Alpha-particle emitters have recently been explored as valuable therapeutic radionuclides. Yet, toxicity to healthy organs and cancer radioresistance limit the efficacy of targeted alpha-particle therapy (TAT). Identification of the radiation-activated mechanisms, which drive cancer cell survival, provides opportunities to develop new points for therapeutic interference to improve efficacy and safety of TAT. Methods: Quantitative phosphoproteomics and matching proteomics followed by the bioinformatics analysis were employed to identify alterations in the signaling networks in response to TAT with actinium-225 labeled minigastrin analogue 225 Ac-PP-F11N in A431 cells, which overexpress cholecystokinin B receptor (CCKBR).
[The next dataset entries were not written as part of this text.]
(** * 5G RF signal heatmap: a shallow embedding of [5G.py]

    The script computes, for every visible tower of a USD stage, a
    ring-sampled cloud of coloured points and then prints statistics
    recovered from the colours.

    Modelling conventions.
    - Python floats are read as exact numbers.  Wherever the script
      only adds, multiplies, divides and compares, the numbers are
      rationals ([Q], compared with [==]).  The two planar coordinates
      of a sample go through [math.cos] and [math.sin]; they are real
      numbers, obtained from the rational operands with [Q2R].
      The rounding of double precision arithmetic, NaN and infinities
      are outside this reading.
    - A position kept in a [Gf.Vec3f] (a tower, a sample point) is
      stored in single precision: each coordinate is rounded to the
      nearest binary32 value, ties to even ([f32Q], [f32]).  The
      channels of a colour are kept as computed, which is the exact
      reading the statements on colours ask for; their storage moves
      a channel by at most 2^-25.
    - Python exceptions are values of [exn]; a computation that can
      raise returns a [result].
    - [random.uniform] draws from an injected source, so every theorem
      quantifies over all possible draws.
    - The stage is a list of prims plus the point-cloud prim at
      [/World/Signal_Visualizer].  Console output is not modelled. *)

From Stdlib Require Import QArith Qabs Qround Qpower Lqa ZArith Lia List.
From Stdlib Require Import String Bool.
From Stdlib Require Import Reals Lra Qreals.
Import ListNotations.

Local Open Scope Q_scope.

(** ** Exceptions and results *)

Inductive exn : Type :=
| ZeroDivisionError
| ValueError.

Inductive result (A : Type) : Type :=
| Ok (a : A)
| Raise (e : exn).

Arguments Ok {A} a.
Arguments Raise {A} e.

Definition is_ok {A : Type} (x : result A) : bool :=
  match x with
  | Ok _ => true
  | Raise _ => false
  end.

(** ** Float primitives of the interpreter *)

Module Py.

(** [a < b] *)
Definition ltb (a b : Q) : bool :=
  (Qnum a * QDen b <? Qnum b * QDen a)%Z.

(** [a == b] *)
Definition eqb (a b : Q) : bool := Qeq_bool a b.

(** [a <= b] *)
Definition leb (a b : Q) : bool := Qle_bool a b.

(** Two-argument [max(a, b)]: the first argument is kept unless the
    second is strictly larger. *)
Definition max (a b : Q) : Q := if ltb a b then b else a.

(** Two-argument [min(a, b)]: the first argument is kept unless the
    second is strictly smaller. *)
Definition min (a b : Q) : Q := if ltb b a then b else a.

(** True division [a / b]; a zero divisor raises. *)
Definition div (a b : Q) : result Q :=
  if eqb b 0 then Raise ZeroDivisionError else Ok (a / b).

End Py.

(** ** Colours *)

Record color : Type := Vec3f { red : Q; green : Q; blue : Q }.

Definition color_eq (c d : color) : Prop :=
  red c == red d /\ green c == green d /\ blue c == blue d.

Infix "=c=" := color_eq (at level 70, no associativity).

(** ** [calculate_gradient_color] *)

(** Body of the [signal_strength > 50.0] branch. *)
Definition strong_branch (signal_strength : Q) : color :=
  let normalized := (signal_strength - 50) / 50 in
  Vec3f (1 - normalized) 1 0.

(** Body of the [else] branch. *)
Definition weak_branch (signal_strength : Q) : color :=
  let normalized := signal_strength / 50 in
  Vec3f 1 normalized 0.

Definition calculate_gradient_color (signal_strength : Q) : color :=
  let signal_strength := Py.max 0 (Py.min 100 signal_strength) in
  if Py.ltb 50 signal_strength
  then strong_branch signal_strength
  else weak_branch signal_strength.

(** ** [calculate_signal_strength] *)

Definition calculate_signal_strength
    (distance max_distance min_distance : Q) : result Q :=
  let distance := Py.max min_distance (Py.min max_distance distance) in
  match Py.div (100 * (max_distance - distance))
               (max_distance - min_distance) with
  | Raise e => Raise e
  | Ok signal_strength => Ok (Py.max 0 (Py.min 100 signal_strength))
  end.

(** ** Recovering a strength from a colour (statistics stage) *)

Definition reverse_signal (c : color) : Q :=
  let r := red c in
  let g := green c in
  if Py.eqb g 1 && Py.ltb r 1
  then 50 + (1 - r) * 50
  else g * 50.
Western blot (WB) analysis and microscopy verified the activation of the selected signaling pathways. Small-molecule inhibitors were used to validate the potential of the radio-sensitizing combinatory treatments both in vitro and in A431/CCKBR tumor-bearing nude mice. Results: TAT-induced alterations involved in DNA damage response (DDR), cell cycle regulation, signal transduction as well as RNA transcription and processing, cell morphology and transport. WB analysis and microscopy confirmed increased phosphorylations of the key proteins involved in DDR and carcinogenesis including P53, P53BP1 histone deacetylases (HDACs) and H2AX. Inhibition of HDAC class II, ataxia-telangiectasia mutated (ATM) and p38 kinases by TMP269, AZD1390 and SB202190, respectively, sensitized A431/CCKBR cells to 225 Ac-PP-F11N. Combination of 225 Ac-PP-F11N with HDAC inhibitor vorinostat (SAHA) showed significantly reduced viability and increased DNA damage of A431/CCKBR cells as well as the most pronounced tumor growth inhibition and the extended mean survival of A431/CCKBR xenografted nude mice as compared to the control and monotherapies. Conclusion: Our study revealed the cellular responses to TAT and demonstrated the radiosensitizing potential of HDAC inhibitors to 225 Ac-PP-F11N in CCKBR-positive tumors. This proof-of-concept study recommends development of the novel radiosensitizing strategies by targeting TAT-activated and survival-promoting signaling pathways.